California and the Pacific Northwest States are peculiarly well adapted to intensive study with respect to their labor economics, as the ensuing articles reveal. The 10 articles comprising this specialized issue are, in the main, written against the background of three questions: What happened during the war? What was the effect of reconversion? What are the most likely future economic trends?

In terms of problems, war production and reconversion affected in varying degrees and in varying ways all facets of the area's economy: e. g., capital equipment, agriculture, union organization, wages, employment, and composition of the labor force. Classic examples of wartime expansion of plant capacity, production, and employment are the aircraft and shipbuilding industries. In some instances, such as in population growth, the war merely intensified well-established prewar trends. The heights to which employment in the three States rose in the first half of the forties led many to predict dire consequences in terms of unemployment and its effects when war production ceased. But the essential symptoms of the area's basic economic metabolism point in the other direction.

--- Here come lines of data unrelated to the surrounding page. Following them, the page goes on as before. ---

(** The response of the route, over the tables, services and provider; [live] is the
    number of identities in the limiter. *)
Definition route_answer (a : AppState) (live : Z) (ar : arrival) (body : string + string) : proxy_io ProviderState Response :=
  let text := match body with inl s => s | inr _ => EmptyString end in
  let llm := openai_compatible (resilience (st_settings a)) up in
  match route (ar_scope ar) text with
  | ToChat => chat_completions server (route_app a) (request_of ar body)
  | ToModels => list_models
  | ToInternal r =>
      answered ← on_world (internal_route server (security (st_settings a)) (st_memory a) (st_engine a)
                   (ar_retrieval_up ar) (ar_now ar) (sp_headers (ar_scope ar)) r);
      mret (internal_answer answered)
  | ToHealth => mret (document 200 (healthz (ar_retrieval_up ar) a))
  | ToReady => v ← ready (ar_retrieval_up ar) (ar_now ar) a; mret (document 200 v)
  | ToMetrics => mret (prometheus_metrics registry)
  | ToDiagnostics =>
      answered ← on_breaker (diagnostics_route (sp_headers (ar_scope ar)) (ar_retrieval_up ar)
                   (ar_pool_size ar) live (ar_now ar) a);
      mret (document_or answered)
  | ToNothing => mret not_found
  end.

(** A stream can raise after its first chunks. *)
Definition raised_by (b : body) : option exn := match b with Streamed _ raised => raised | _ => None end.

(** The application behind the middleware: nothing is sent while the body is not
    complete. *)
Definition application (a : AppState) (live : Z) (ar : arrival) (w : Proxy ProviderState) (given : list received)
    : (list sent * option exn) * Proxy ProviderState :=
  match request_body EmptyString given with
  | None => (([], None), w)
  | Some body =>
      let '(r, w) := route_answer a live ar body w in
      (match r with
       | Ok response => (response_messages render response, raised_by (rs_body response))
       | Err e => ([], Some e)
       end, w)
  end.

Record Server : Type := MkServer {
  sr_state : AppState;
  sr_middleware : ObservabilityMiddleware;
  sr_proxy : Proxy ProviderState;
}.

(** The identities in the limiter once the request has been admitted. *)
Definition live_identities (mw : ObservabilityMiddleware) (ar : arrival) : Z :=
  match mw_limiter mw with
  | None => 0
  | Some rl =>
      if mw_rate_limit_enabled mw
         && bool_decide (normalize_route (sp_path (ar_scope ar)) ∉ RATE_LIMIT_EXEMPT_ROUTES)
      then match RateLimiter_admit rl (_client_host (ar_scope ar))
                   (_header (ar_scope ar) "x-conversation-id") (ar_now ar) with
           | Ok (_, rl) => identity_count rl
           | Err _ => identity_count rl
           end
      else identity_count rl
  end.

(** One request; the application runs only if the middleware calls it. *)
Definition handle (s : Server) (ar : arrival) : run_result * Server :=
  let run given := application (sr_state s) (live_identities (sr_middleware s) ar) ar (sr_proxy s) given in
  let '(r, mw) := call render (λ _ given, (run given).1) (ar_scope ar) (ar_input ar) (ar_fresh ar)
                    (ar_now ar) (sr_middleware s) in
  (r, MkServer (sr_state s) mw
        (match run_app_input r with Some given => (run given).2 | None => sr_proxy s end)).

Definition handle_all (s : Server) (ars : list arrival) : Server :=
  foldl (λ s ar, (handle s ar).2) s ars.

(** Starlette's outermost layer runs the handler of the application when an exception
    comes out before anything was sent. *)
Definition client_sees (r : run_result) : list sent :=
  run_sent r ++
  match run_ends r, run_sent r with
  | Raises _, [] => response_messages render unhandled_exception_handler
  | _, _ => []
  end.
End server.

(** ** The middleware's own state *)

Section limiter.
Context {host : Host} (render : Response → headers * list string).

(** Only [admit] changes the limiter. *)
Lemma run_app_limiter app sp id input mw :
  mw_limiter (run_app app sp id input mw).2 = mw_limiter mw.
Proof.
  unfold run_app. destruct (app sp input) as [messages [e|]]; simpl; by destruct (response_status _).
Qed.

Lemma run_body_limiter app sp id input mw :
  mw_limiter (run_body render app sp id input mw).2 = mw_limiter mw.
Proof.
  unfold run_body. destruct (_header _ _); [apply run_app_limiter|].
  destruct (_drain_body _ _ _ _); [apply run_app_limiter|done..].
Qed.

Lemma call_ready app sp input fresh now mw :
  limiter_ready mw now → limiter_ready (call render app sp input fresh now mw).2 now.
Proof.
  intros Hl. unfold call. destruct (sp_http sp); simpl; [|by destruct (app sp input)].
  destruct (declared_too_large _ _) as [[]|e]; [done| |done].
  destruct (mw_limiter mw) as [rl|] eqn:El.
  2: { intros rl. rewrite run_body_limiter El. done. }
  destruct (Hl rl El) as [Hok Hclock].
  destruct (_ && _).
  2: { intros rl'. rewrite run_body_limiter El. by intros [= <-]. }
  destruct (admit_ok rl (_client_host sp) (_header sp "x-conversation-id") now Hok Hclock)
    as (d & rl' & -> & Hok' & Hclock' & _).
  destruct (allowed d).
  - intros rl0. rewrite run_body_limiter. by intros [= <-].
  - by intros rl0 [= <-].
Qed.

(** The count shown is that of the limiter as the request leaves it. *)
Lemma live_identities_call app ar mw :
  sp_http (ar_scope ar) = true →
  let '(r, mw') := call render app (ar_scope ar) (ar_input ar) (ar_fresh ar) (ar_now ar) mw in
  is_Some (run_app_input r) →
  live_identities mw ar = match mw_limiter mw' with Some rl => identity_count rl | None => 0 end.
Proof.
  intros Hh. unfold call, live_identities. rewrite Hh. cbn [negb].
  assert (∀ id mw0, let '(r, mw') := run_body render app (ar_scope ar) id (ar_input ar) mw0 in
    mw_limiter mw' = mw_limiter mw0) as Hbody.
  { intros id mw0. pose proof (run_body_limiter app (ar_scope ar) id (ar_input ar) mw0) as H.
    by destruct (run_body _ _ _ _ _ _). }
  destruct (declared_too_large _ _) as [[]|e]; [by intros [? [=]]| |by intros [? [=]]].
  set (id := default _ _). destruct (mw_limiter mw) as [rl|] eqn:El.
  2: { specialize (Hbody id mw). destruct (run_body _ _ _ _ _ _) as [r mw']. by rewrite Hbody El. }
  destruct (_ && _).
  2: { specialize (Hbody id mw). destruct (run_body _ _ _ _ _ _) as [r mw']. by rewrite Hbody El. }
  destruct (RateLimiter_admit _ _ _ _) as [[d rl']|e]; [|by intros [? [=]]].
  destruct (allowed d); [|by intros [? [=]]].
  specialize (Hbody id (set_limiter rl' mw)). destruct (run_body _ _ _ _ _ _) as [r mw']. by rewrite Hbody.
Qed.

Lemma limiter_ready_later mw now later :
  (now <= later)%Q → limiter_ready mw now → limiter_ready mw later.
Proof.
  intros Hle Hl rl E. destruct (Hl rl E) as [Hok Hc]. split; [done|].
  intros k u Hk. eapply Qle_trans; [by eapply Hc|done].
Qed.
End limiter.

(** ** Serving *)

Fixpoint nondecreasing (from : Q) (times : list Q) : Prop :=
  match times with
  | [] => True
  | t :: rest => (from <= t)%Q ∧ nondecreasing t rest
  end.

Lemma nondecreasing_app from l k :
  nondecreasing from (l ++ k) ↔ nondecreasing from l ∧ nondecreasing (default from (last l)) k.
Proof.
  revert from. induction l as [|t l IH]; intros from; simpl; [naive_solver|]. rewrite IH.
  destruct l as [|t' l]; [simpl; naive_solver|]. rewrite last_cons_cons.
  destruct (last_is_Some (t' :: l)) as [_ [u ->]]; [done|]. simpl. naive_solver.
Qed.

Section serving.
Context {host : Host} {pg : Postgres} {laws : PostgresLaws} {uu : Uuids} {si : SessionIds} {se : Search}.
Context {utf8 : Utf8} {jlaws : JsonLaws} {checks : UrlChecks}.
Context (server : nat → request → reply) (up : Upstream).
Context (render : Response → headers * list string) (reason : string → string).
Context (parse_internal : Scope → string → option internal_request).
Context (internal_json : internal_response → json) (not_found : Response).
Context (registry : list Collector).

Notation route_answer := (route_answer server up reason parse_internal internal_json not_found registry).
Notation application := (application server up render reason parse_internal internal_json not_found registry).
Notation handle := (handle server up render reason parse_internal internal_json not_found registry).
Notation handle_all := (handle_all server up render reason parse_internal internal_json not_found registry).

Lemma request_of_ok a ar body :
  valid (st_settings a) → request_ok (route_app a) (request_of reason ar body).
Proof.
  intros [[_ Hp] [_ Hc] _ _ _ _]. split; [|simpl; lia|done]. intros v. simpl.
  destruct body as [text|e]; [|done]. destruct (json_loads_bytes text) as [v'|] eqn:E; [|done].
  intros [= <-]. by eapply json_loads_bytes_wf.
Qed.

(** Every route keeps the tables and the vector index consistent. *)
Lemma answer_keeps a live ar body w :
  valid (st_settings a) → index_ok (px_world w) → index_ok (px_world (route_answer a live ar body w).2).
Proof.
  intros Hv Hi. unfold Server.route_answer.
  set (llm := openai_compatible (resilience (st_settings a)) up).
  assert (∀ x, proxy_request_ok (route_app a) x →
    index_ok (px_world (serve_request server (route_app a) (security (st_settings a)) w x))) as Hserve.
  { intros x. by apply serve_request_keeps. }
  destruct (route _ _ _) as [| |r| | | | |]; [..|done].
  - apply (Hserve (ChatRequest (request_of reason ar body))). by apply request_of_ok.
  - by apply (Hserve ModelsRequest).
  - specialize (Hserve (InternalRequest (sp_headers (ar_scope ar)) (ar_retrieval_up ar) (ar_now ar) r) I).
    revert Hserve. cbn [serve_request]. unfold mbind, pio_bind.
    destruct (on_world _ w) as [[x|e] w']; done.
  - done.
  - done.
  - unfold mbind, pio_bind, on_breaker. by destruct (diagnostics_route _ _ _ _ _ _ _) as [[v|e] b].
  - done.
Qed.

Lemma application_keeps a live ar w given :
  valid (st_settings a) → index_ok (px_world w) → index_ok (px_world (application a live ar w given).2).
Proof.
  intros Hv Hi. unfold Server.application. destruct (request_body _ _) as [body|]; [|done].
  pose proof (answer_keeps a live ar body w Hv Hi). by destruct (route_answer a live ar body w).
Qed.

(** What holds of the server at a time, from the start on. *)
Record server_ok (a : AppState) (s : Server) (now : Q) : Prop := {
  so_state : sr_state s = a;
  so_limiter : limiter_ready (sr_middleware s) now;
  so_max : mw_max_body_bytes (sr_middleware s) = max_body_bytes (Settings.server (st_settings a));
  so_index : index_ok (px_world (sr_proxy s));
}.

(** What becomes of one request. *)
Definition served (s : Server) (ar : arrival) (r : run_result) (s' : Server) : Prop :=
  let id := request_id_of (ar_scope ar) (ar_fresh ar) in
  let max := mw_max_body_bytes (sr_middleware s) in
  match run_app_input r with
  | Some given =>
      body_admitted max (ar_scope ar) (ar_input ar) given ∧
      ¬ refused (sr_middleware s) (ar_scope ar) (ar_now ar) ∧
      ∃ messages raised w,
        application (sr_state s) (live_identities (sr_middleware s) ar) ar (sr_proxy s) given = ((messages, raised), w) ∧
        run_sent r = send_wrapper id <$> messages ∧ sr_proxy s' = w
  | None =>
      sr_proxy s' = sr_proxy s ∧
      (silent (ar_scope ar) (ar_input ar) r ∨
       ∃ response, run_sent r = send_wrapper id <$> response_messages render response ∧
         (rs_status response = 413 ∧ body_too_large max (ar_scope ar) (ar_input ar) ∨
          rs_status response = 429 ∧ refused (sr_middleware s) (ar_scope ar) (ar_now ar)))
  end.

It is easy to pose questions and propound problems. The answers and the analyses are more difficult. It appeared that some of these could best be handled by competent persons resident in and familiar with the locale of the study. Accordingly the Bureau of Labor Statistics enlisted the assistance of three labor economists who are outstanding in their respective fields. They are M. I. Gershenson, chief of the Division of Labor Statistics and Research of the California Department of Industrial Relations, who contributed the article on Wartime and Postwar Employment Trends in California; Nathanael H. Engle, of the University of Washington, who wrote on the Pacific Northwest Economic Outlook-1947; and Clark Kerr, of the University of California, the author of Collective Bargaining on the Pacific Coast. The Bureau is grateful for their cooperation.

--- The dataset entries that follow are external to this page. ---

(** *** One effect *)

Lemma truthful_counter l i n c qs key :
  truthful l i → ct_labelnames c = ct_labelnames (counters i n) →
  (∀ key', dget (ct_values c) key' =
    if decide (key = key') then Some (default 0%Q (dget (ct_values (counters i n)) key') + qs)%Q
    else dget (ct_values (counters i n)) key') →
  ∀ e, (∀ n' key', amounts n' key' [e] = if bool_decide (n = n' ∧ key = key') then [qs] else []) →
  (∀ n', observed n' [e] = []) → last_state [e] = None →
  truthful (l ++ [e]) (MkInstruments (<[n := c]> (counters i)) (histograms i) (circuit i)).
Proof.
  intros [Hn Hc Hs Hh Hst] En Ev e Ha Ho Hl. split; simpl.
  - intros n'. destruct (decide (n = n')) as [<-|Hne]; [by rewrite fn_lookup_insert En|by rewrite fn_lookup_insert_ne].
  - intros n' key'. unfold amounts. rewrite omap_app. fold (amounts n' key' l) (amounts n' key' [e]). rewrite Ha.
    destruct (decide (n = n')) as [<-|Hne].
    + rewrite fn_lookup_insert Ev Hc. case_decide as Ek.
      * rewrite bool_decide_eq_true_2 //. by rewrite sums_up_snoc.
      * rewrite bool_decide_eq_false_2; [naive_solver|]. by rewrite app_nil_r.
    + rewrite fn_lookup_insert_ne // Hc bool_decide_eq_false_2; [naive_solver|]. by rewrite app_nil_r.
  - done.
  - intros n'. unfold observed. rewrite omap_app. fold (observed n' l) (observed n' [e]). rewrite Ho app_nil_r. apply Hh.
  - intros s Hin. rewrite Hst //. unfold last_state in *. rewrite omap_app.
    destruct (omap _ [e]) as [|x xs]; [by rewrite app_nil_r|]. exfalso.
    destruct (last_is_Some (x :: xs)) as [_ [y Hy]]; [done|]. congruence.
Qed.

Lemma last_state_snoc l e :
  last_state (l ++ [e]) = match e with SetState s => Some s | _ => last_state l end.
Proof. unfold last_state. rewrite omap_app. destruct e; rewrite /= ?app_nil_r ?last_snoc //. Qed.

Lemma effect_truthful l i e :
  truthful l i → well_used e → ∃ i', apply_effect i e = Ok i' ∧ truthful (l ++ [e]) i'.
Proof.
  intros Hi Hw. destruct e as [n labels q|n q|n labels v|state]; cbn [apply_effect].
  - rewrite inc_labelled_eq. eexists. split; [reflexivity|].
    apply (truthful_counter l i n _ q (series_key (ct_labelnames (counters i n)) labels)); [done| |apply counter_step| |done|done].
    { done. }
    intros n' key'. rewrite (tr_names _ _ Hi). unfold amounts. simpl.
    case_bool_decide as E; case_bool_decide as E'; try done; [destruct E as [<- <-]|destruct E' as [<- <-]]; by exfalso; apply E' || by exfalso; apply E.
  - simpl in Hw. rewrite inc_total_eq; [by rewrite (tr_names _ _ Hi)|]. eexists. split; [reflexivity|].
    apply (truthful_counter l i n _ q []); [done|done|apply counter_step| |done|done].
    intros n' key'. unfold amounts. simpl.
    case_bool_decide as E; case_bool_decide as E'; try done; naive_solver.
  - destruct Hi as [Hn Hc Hs Hh Hst]. destruct (observe_step _ _ _ (labels, v) (Hh n)) as (h & E & Hh').
    cbn [fst snd] in E. rewrite E.
    eexists. split; [reflexivity|]. split; simpl; [done| |done| |].
    + intros n' key. rewrite Hc. unfold amounts. by rewrite omap_app /= app_nil_r.
    + intros n'. unfold observed. rewrite omap_app. fold (observed n' l). simpl.
      destruct (decide (n = n')) as [<-|Hne].
      * by rewrite fn_lookup_insert bool_decide_eq_true_2.
      * by rewrite fn_lookup_insert_ne // bool_decide_eq_false_2 // app_nil_r.
    + intros s Hin. by rewrite last_state_snoc Hst.
  - destruct Hi as [Hn Hc Hs Hh Hst]. eexists. split; [reflexivity|].
    destruct (set_circuit_spec state (circuit i) Hs) as [Hs' Hg]. split; simpl; [done| |done| |].
    + intros n' key. rewrite Hc. unfold amounts. by rewrite omap_app /= app_nil_r.
    + intros n'. unfold observed. rewrite omap_app /= app_nil_r. apply Hh.
    + intros s Hin. by rewrite last_state_snoc Hg.
Qed.

Lemma registered_truthful : truthful [] registered.
Proof.
  split; [done|by intros [] key|done| |done]. intros n. split; [done..|]. by intros key; destruct n.
Qed.

Lemma effects_well_used e : Forall well_used (effects_of e).
Proof.
  destruct e as [| | | | | |[| | | | | |usage]| | |]; simpl; try (by repeat constructor).
  unfold token_effects. destruct (number_of _), (number_of _); by repeat constructor.
Qed.

Lemma effects_record l0 i0 l :
  truthful l0 i0 → Forall well_used l →
  ∃ i, foldM apply_effect i0 l = Ok i ∧ truthful (l0 ++ l) i.
Proof.
  intros H0 Hw. revert l0 i0 H0. induction Hw as [|e l He _ IH]; intros l0 i0 H0.
  - exists i0. by rewrite app_nil_r.
  - destruct (effect_truthful _ _ _ H0 He) as (i1 & E & H1). destruct (IH _ _ H1) as (i & Ei & Hi).
    exists i. simpl. rewrite E /=. split; [done|]. by rewrite -app_assoc in Hi.
Qed.

End truth.

(** ** A sample *)

#[local] Existing Instance sample_host.

Definition sample_events : list event :=
  [RequestFinished "GET" "/v1/models" 200 (1 # 10); RequestFinished "POST" "/v1/chat/completions" 200 2;
   RequestRejected; RequestFinished "GET" "/v1/models" 200 (3 # 10); IdentitiesEvicted 3; RequestRejected;
   TokensReported (JObj [("prompt_tokens", JInt 7)]); BreakerMoved OPEN; BreakerRefused; BreakerMoved HALF_OPEN].

Example sample_exposition :
  (λ i, (dget (ct_values (counters i HttpRequests)) ["GET"; "/v1/models"; "200"],
         dget (ct_values (counters i RateLimitRejects)) [],
         dget (ct_values (counters i RateLimitEvicted)) [],
         dget (ct_values (counters i LlmTokens)) ["prompt"],
         dget (ct_values (circuit i)) ["half_open"], dget (ct_values (circuit i)) ["open"]))
    <$> record_events sample_events registered
  = Ok (Some 2%Q, Some 2%Q, Some 3%Q, Some 7%Q, Some 1%Q, Some 0%Q).
Proof. vm_compute. reflexivity. Qed.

For the most part, the specialized articles treat California and the Pacific Northwest States of Washington and Oregon as two separate areas. With two exceptions, these three States form the bases for the several articles. Professor Engle's article includes the State of Idaho and 10 counties of Montana. The article on postwar wage developments includes the State of Nevada.

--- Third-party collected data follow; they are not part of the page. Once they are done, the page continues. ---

Lemma request_goes security x w :
  proxy_request_ok app x → (∀ c, request_names x c → N c) → (∀ op, request_writes x op → stable op) →
  (∀ world sent, request_sends x world sent → may_send world sent) →
  goes (request_steps server app security x) w.
Proof.
  intros Hok HN Hw Hsend. destruct x as [rq| |hs db_up now r]; cbn [request_steps].
  - apply (goes_pbind sound after touches); [|auto with steps]. apply chat_goes; [done| |done].
    intros c Hc. split; [by apply HN|]. intros op Hop. apply Hw. by exists c.
  - apply (goes_pbind sound after touches); [|auto with steps]. apply goes_quiet. intros w0 Hi.
    unfold list_models. destruct (llm_list_models _). split; [by apply idle_refl|done].
  - apply (goes_pbind sound after touches); [|auto with steps]. apply internal_goes.
Qed.
End programs.

(** ** Interleavings *)

Section interleaving.
Context {host : Host} {pg : Postgres} {laws : PostgresLaws} {uu : Uuids} {si : SessionIds} {se : Search}.
Context {utf8 : Utf8} {jlaws : JsonLaws}.
Context {S : Type} {llm : LLMProvider S}.
Context (server : nat → request → reply) (app : App) (security : SecuritySettings).

(** Requests come in at any time. *)
Definition arrives (x : proxy_request) (p : prog (Proxy S) outcome) : Prop :=
  proxy_request_ok app x ∧ p = request_steps server app security x.

(** What a request answers, and the state it leaves, when nothing else runs. *)
Definition serve_outcome (x : proxy_request) (w : Proxy S) : outcome * Proxy S :=
  match x with
  | ChatRequest rq => let '(r, w') := chat_completions server app rq w in (inl r, w')
  | ModelsRequest => let '(r, w') := list_models w in (inl r, w')
  | InternalRequest hs db_up now r =>
      let '(r, w') := on_world (internal_route server security (ap_memory app) (ap_engine app) db_up now hs r) w in
      (inr r, w')
  end.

This is the third specialized issue of the Monthly Labor Review. In the July 1946 issue the problem of reconversion in New England was discussed; in the October 1946 issue, seven articles were published under the general heading of Labor in the South. From time to time, other specialized issues will appear, dealing with economic-geographic areas or with some single problem or related problems of labor economics.

Mary N. Hilton, of the Bureau's Wage Analysis Branch, had the major editorial responsibility for the 10 specialized articles; and credit for assistance in planning the issue and for liaison work with the authors, as well as for the considerable task of integrating the material, is hers. William A. Bledsoe, Regional Director for the Bureau in San Francisco, originally suggested the issue and aided in the planning.

-L. R. K.

Prospective Labor Supply on the West Coast'

2

THE WARTIME EXPANSION of labor supply on the West Coast was unprecedented in the region's long history of rapid labor-force growth. Though the gains in California were the most spectacular, exceptional increases in the working populations of Oregon and Washington also took place. A determination of the probable degree of permanency of this unusual labor-force growth and of future labor-supply prospects is fundamental to any appraisal of the economic outlook for the Pacific Coast region. The present article analyzes war and prewar labor-force developments in the region and presents estimates of prospective labor supply in 1950 3 (see table 3, p. 571). These are supplemented by information on the basic socio-economic characteristics of the West Coast work force.

3

Sources of Wartime Labor Supply

The projects initiated under the National Defense Program, followed by World War II, greatly accelerated the expansion of labor supply in the Pacific Coast region. Between 1940 and 1945 the labor force for the three Far Western States expanded by 1,591,000, to a total of 5,859,000. This increase in working population, during a 5-year period, was substantially larger than any of the great spurts in West Coast labor supply that occurred during 10-year periods between 1870 and 1940. The largest previous expansion took place between 1920 and 1930 and amounted to 1,162,000 (see table 1).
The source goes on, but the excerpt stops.